■ Exercise directions ■
Read through the lines below for the string "intros" and copy each one that has it.

[Opening Material provided section]

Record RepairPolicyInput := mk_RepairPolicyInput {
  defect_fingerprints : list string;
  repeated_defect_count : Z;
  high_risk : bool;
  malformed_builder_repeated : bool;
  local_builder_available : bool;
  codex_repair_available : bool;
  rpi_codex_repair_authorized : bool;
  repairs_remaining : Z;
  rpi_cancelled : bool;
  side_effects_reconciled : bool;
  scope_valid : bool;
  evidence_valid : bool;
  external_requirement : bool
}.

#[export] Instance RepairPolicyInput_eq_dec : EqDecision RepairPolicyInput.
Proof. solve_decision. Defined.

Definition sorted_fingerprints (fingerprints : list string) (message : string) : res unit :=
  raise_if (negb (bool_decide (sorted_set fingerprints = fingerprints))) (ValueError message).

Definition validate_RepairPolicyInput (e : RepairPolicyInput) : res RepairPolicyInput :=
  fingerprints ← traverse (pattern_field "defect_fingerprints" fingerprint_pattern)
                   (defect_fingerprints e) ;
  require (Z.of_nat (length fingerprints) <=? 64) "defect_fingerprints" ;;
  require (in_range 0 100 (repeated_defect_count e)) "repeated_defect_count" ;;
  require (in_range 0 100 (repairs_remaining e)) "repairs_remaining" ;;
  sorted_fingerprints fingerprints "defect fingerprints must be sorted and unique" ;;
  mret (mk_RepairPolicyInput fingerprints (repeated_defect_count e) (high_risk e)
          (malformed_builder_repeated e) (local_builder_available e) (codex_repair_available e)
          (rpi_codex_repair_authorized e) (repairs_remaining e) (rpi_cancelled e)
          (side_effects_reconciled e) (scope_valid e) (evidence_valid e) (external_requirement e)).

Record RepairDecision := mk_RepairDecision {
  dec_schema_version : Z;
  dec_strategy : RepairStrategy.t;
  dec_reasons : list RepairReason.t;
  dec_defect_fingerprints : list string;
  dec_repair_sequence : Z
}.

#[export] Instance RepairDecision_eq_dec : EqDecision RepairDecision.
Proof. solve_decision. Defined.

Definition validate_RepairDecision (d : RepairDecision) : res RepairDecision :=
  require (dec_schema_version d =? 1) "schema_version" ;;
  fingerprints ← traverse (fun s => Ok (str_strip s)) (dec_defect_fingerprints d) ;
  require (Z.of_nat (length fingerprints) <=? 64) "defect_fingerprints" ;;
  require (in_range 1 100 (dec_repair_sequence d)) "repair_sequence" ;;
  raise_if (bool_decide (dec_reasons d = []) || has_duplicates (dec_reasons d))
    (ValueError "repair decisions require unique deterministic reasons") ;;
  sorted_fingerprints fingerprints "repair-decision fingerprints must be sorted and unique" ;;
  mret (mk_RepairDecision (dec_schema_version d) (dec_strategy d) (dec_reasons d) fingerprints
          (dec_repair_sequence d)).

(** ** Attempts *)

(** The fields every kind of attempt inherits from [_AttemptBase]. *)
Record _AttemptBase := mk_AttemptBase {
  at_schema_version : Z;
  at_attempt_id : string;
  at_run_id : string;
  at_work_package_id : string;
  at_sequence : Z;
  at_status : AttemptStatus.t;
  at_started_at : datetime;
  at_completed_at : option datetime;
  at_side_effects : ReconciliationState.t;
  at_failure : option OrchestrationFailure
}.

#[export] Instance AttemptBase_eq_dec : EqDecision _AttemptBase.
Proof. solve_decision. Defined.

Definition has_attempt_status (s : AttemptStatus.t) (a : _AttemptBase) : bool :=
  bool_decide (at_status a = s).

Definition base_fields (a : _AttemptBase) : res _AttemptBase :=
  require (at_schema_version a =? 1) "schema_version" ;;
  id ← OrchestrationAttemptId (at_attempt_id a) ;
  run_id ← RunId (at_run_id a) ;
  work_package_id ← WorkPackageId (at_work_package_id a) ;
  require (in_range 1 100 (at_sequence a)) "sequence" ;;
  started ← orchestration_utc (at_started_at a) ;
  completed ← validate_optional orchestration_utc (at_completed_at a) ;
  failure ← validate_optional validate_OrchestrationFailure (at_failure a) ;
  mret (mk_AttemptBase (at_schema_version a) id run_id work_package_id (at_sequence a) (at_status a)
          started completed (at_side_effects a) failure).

[Closing Material provided section]
[Opening Material provided section]

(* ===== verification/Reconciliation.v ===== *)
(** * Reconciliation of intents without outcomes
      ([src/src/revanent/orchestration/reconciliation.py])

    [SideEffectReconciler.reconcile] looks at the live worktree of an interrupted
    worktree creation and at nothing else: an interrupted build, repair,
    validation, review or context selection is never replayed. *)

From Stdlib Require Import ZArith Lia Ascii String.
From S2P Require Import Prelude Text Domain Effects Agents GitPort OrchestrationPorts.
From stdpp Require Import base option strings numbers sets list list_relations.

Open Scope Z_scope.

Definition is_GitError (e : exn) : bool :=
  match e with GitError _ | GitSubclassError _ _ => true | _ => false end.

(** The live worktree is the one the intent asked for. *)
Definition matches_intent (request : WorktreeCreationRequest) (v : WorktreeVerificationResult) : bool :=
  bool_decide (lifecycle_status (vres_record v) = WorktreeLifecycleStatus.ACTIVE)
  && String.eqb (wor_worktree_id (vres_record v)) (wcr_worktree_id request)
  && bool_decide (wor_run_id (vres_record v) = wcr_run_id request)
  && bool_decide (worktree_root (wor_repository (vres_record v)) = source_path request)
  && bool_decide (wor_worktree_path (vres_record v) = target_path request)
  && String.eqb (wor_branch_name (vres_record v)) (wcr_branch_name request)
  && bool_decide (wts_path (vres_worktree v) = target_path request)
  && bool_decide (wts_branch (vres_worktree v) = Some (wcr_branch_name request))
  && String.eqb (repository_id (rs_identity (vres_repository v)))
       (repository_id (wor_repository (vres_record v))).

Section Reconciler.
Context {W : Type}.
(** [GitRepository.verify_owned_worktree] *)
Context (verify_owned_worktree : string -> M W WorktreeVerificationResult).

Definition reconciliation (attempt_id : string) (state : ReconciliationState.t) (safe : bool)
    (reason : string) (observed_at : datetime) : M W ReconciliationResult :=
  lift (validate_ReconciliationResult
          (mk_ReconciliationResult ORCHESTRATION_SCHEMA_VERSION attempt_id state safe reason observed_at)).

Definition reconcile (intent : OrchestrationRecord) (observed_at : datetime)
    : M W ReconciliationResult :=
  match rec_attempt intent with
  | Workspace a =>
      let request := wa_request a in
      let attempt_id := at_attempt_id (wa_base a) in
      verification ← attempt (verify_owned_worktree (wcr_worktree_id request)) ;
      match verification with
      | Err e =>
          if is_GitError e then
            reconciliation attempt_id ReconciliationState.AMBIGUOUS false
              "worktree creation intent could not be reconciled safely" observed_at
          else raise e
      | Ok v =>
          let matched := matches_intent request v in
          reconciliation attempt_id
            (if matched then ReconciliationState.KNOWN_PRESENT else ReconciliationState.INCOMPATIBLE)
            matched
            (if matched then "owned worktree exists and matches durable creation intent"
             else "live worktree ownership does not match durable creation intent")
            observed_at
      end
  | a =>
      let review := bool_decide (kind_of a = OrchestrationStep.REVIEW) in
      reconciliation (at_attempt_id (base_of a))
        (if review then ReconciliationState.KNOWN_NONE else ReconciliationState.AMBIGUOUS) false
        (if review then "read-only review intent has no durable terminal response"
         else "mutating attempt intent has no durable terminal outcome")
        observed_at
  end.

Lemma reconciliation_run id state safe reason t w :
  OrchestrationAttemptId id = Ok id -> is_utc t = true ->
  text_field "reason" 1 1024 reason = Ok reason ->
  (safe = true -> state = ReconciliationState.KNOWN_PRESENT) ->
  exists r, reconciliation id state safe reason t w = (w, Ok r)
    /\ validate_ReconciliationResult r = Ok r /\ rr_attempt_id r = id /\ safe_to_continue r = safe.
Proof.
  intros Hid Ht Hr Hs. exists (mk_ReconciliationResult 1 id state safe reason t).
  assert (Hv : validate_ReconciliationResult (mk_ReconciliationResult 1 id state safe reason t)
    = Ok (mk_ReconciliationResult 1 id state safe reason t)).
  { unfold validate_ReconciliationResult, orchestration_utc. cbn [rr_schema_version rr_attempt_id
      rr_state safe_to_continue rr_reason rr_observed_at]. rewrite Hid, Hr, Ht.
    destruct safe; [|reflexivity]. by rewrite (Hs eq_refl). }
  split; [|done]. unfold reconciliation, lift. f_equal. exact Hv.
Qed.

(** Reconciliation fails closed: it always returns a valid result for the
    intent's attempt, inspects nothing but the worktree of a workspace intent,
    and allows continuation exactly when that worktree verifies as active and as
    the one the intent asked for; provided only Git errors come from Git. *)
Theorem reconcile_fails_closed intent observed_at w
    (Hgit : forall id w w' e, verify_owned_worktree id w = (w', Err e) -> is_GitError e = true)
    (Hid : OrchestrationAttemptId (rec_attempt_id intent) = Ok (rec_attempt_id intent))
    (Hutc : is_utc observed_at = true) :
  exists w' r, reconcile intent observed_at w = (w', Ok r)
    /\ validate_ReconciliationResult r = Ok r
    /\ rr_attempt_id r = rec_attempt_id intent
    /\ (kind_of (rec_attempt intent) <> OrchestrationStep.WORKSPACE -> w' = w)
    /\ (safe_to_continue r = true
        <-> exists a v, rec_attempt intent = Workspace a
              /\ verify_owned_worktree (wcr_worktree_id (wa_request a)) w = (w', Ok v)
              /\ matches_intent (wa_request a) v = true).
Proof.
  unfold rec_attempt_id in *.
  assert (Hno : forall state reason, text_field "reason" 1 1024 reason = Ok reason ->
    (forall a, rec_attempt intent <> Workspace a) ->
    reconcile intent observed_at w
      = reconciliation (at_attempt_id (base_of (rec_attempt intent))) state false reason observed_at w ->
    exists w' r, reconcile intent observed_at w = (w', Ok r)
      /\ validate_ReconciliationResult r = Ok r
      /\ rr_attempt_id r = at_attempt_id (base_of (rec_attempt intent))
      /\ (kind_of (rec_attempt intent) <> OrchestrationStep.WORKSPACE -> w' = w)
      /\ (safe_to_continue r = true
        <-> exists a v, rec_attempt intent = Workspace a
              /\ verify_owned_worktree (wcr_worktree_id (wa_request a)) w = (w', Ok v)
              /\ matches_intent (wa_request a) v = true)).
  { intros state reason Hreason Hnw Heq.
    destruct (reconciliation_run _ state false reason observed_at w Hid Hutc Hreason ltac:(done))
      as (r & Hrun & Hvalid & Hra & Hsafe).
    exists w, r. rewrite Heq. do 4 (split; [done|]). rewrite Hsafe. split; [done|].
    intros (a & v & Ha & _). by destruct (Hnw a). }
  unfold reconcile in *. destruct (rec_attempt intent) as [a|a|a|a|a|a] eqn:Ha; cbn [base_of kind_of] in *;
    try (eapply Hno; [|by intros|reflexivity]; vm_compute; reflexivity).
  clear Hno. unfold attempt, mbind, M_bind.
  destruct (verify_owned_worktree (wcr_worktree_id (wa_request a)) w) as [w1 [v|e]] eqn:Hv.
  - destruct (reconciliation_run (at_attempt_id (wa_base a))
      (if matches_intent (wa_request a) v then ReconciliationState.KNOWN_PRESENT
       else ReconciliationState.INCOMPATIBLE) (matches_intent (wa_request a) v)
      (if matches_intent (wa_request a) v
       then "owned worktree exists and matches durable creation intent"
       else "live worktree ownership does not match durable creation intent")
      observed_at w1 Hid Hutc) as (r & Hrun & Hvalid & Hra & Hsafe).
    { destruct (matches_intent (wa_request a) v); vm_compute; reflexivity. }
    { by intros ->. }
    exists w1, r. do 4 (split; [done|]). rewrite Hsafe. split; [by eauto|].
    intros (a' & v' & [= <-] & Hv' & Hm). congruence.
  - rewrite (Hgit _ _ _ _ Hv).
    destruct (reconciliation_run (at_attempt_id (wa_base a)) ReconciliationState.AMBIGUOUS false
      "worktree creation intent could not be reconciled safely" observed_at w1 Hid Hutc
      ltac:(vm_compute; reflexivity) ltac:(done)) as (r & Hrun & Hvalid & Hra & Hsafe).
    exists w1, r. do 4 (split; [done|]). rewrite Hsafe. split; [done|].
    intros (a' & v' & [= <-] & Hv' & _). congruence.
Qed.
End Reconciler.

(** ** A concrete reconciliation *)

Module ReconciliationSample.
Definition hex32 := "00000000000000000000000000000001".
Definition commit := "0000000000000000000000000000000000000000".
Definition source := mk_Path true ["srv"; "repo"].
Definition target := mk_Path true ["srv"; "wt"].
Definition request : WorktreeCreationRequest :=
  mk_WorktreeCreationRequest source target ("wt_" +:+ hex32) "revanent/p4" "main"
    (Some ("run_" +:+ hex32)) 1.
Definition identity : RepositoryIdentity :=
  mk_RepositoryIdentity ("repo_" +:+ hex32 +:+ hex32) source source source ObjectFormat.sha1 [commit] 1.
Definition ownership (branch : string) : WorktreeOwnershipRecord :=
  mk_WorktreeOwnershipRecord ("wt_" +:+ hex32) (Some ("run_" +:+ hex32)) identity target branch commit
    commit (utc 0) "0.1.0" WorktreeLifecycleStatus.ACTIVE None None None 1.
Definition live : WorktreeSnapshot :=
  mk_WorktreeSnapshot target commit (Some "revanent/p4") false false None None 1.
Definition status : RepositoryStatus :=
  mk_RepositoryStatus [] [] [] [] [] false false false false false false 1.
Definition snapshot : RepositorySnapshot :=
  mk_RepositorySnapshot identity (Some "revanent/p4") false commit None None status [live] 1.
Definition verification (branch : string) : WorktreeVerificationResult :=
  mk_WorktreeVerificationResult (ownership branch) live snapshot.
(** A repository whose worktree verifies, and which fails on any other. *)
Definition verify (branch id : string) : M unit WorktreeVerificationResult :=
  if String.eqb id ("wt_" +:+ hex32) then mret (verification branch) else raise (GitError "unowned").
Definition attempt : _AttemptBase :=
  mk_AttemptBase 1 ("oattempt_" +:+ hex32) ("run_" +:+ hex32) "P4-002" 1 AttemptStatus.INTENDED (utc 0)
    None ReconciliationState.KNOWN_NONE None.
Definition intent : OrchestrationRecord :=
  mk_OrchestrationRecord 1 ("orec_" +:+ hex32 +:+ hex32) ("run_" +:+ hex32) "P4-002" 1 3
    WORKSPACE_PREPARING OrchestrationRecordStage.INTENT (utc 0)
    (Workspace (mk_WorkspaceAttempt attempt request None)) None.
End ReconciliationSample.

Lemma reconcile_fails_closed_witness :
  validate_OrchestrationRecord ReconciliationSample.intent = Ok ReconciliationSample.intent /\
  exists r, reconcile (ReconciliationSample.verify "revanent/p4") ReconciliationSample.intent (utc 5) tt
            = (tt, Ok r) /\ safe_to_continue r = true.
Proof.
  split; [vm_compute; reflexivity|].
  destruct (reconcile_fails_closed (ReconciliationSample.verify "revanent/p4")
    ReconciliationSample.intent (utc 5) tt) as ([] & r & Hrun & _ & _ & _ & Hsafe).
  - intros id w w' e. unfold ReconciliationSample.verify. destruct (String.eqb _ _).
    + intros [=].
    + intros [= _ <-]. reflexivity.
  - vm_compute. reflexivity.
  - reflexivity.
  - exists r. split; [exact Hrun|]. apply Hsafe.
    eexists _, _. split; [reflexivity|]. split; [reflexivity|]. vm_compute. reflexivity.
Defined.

[Closing Material provided section]

■ Task answer ■
  intros Hid Ht Hr Hs. exists (mk_ReconciliationResult 1 id state safe reason t).
  { intros state reason Hreason Hnw Heq.
    intros (a & v & Ha & _). by destruct (Hnw a). }
    try (eapply Hno; [|by intros|reflexivity]; vm_compute; reflexivity).
    { by intros ->. }
    intros (a' & v' & [= <-] & Hv' & Hm). congruence.
    intros (a' & v' & [= <-] & Hv' & _). congruence.
  - intros id w w' e. unfold ReconciliationSample.verify. destruct (String.eqb _ _).
    + intros [=].
    + intros [= _ <-]. reflexivity.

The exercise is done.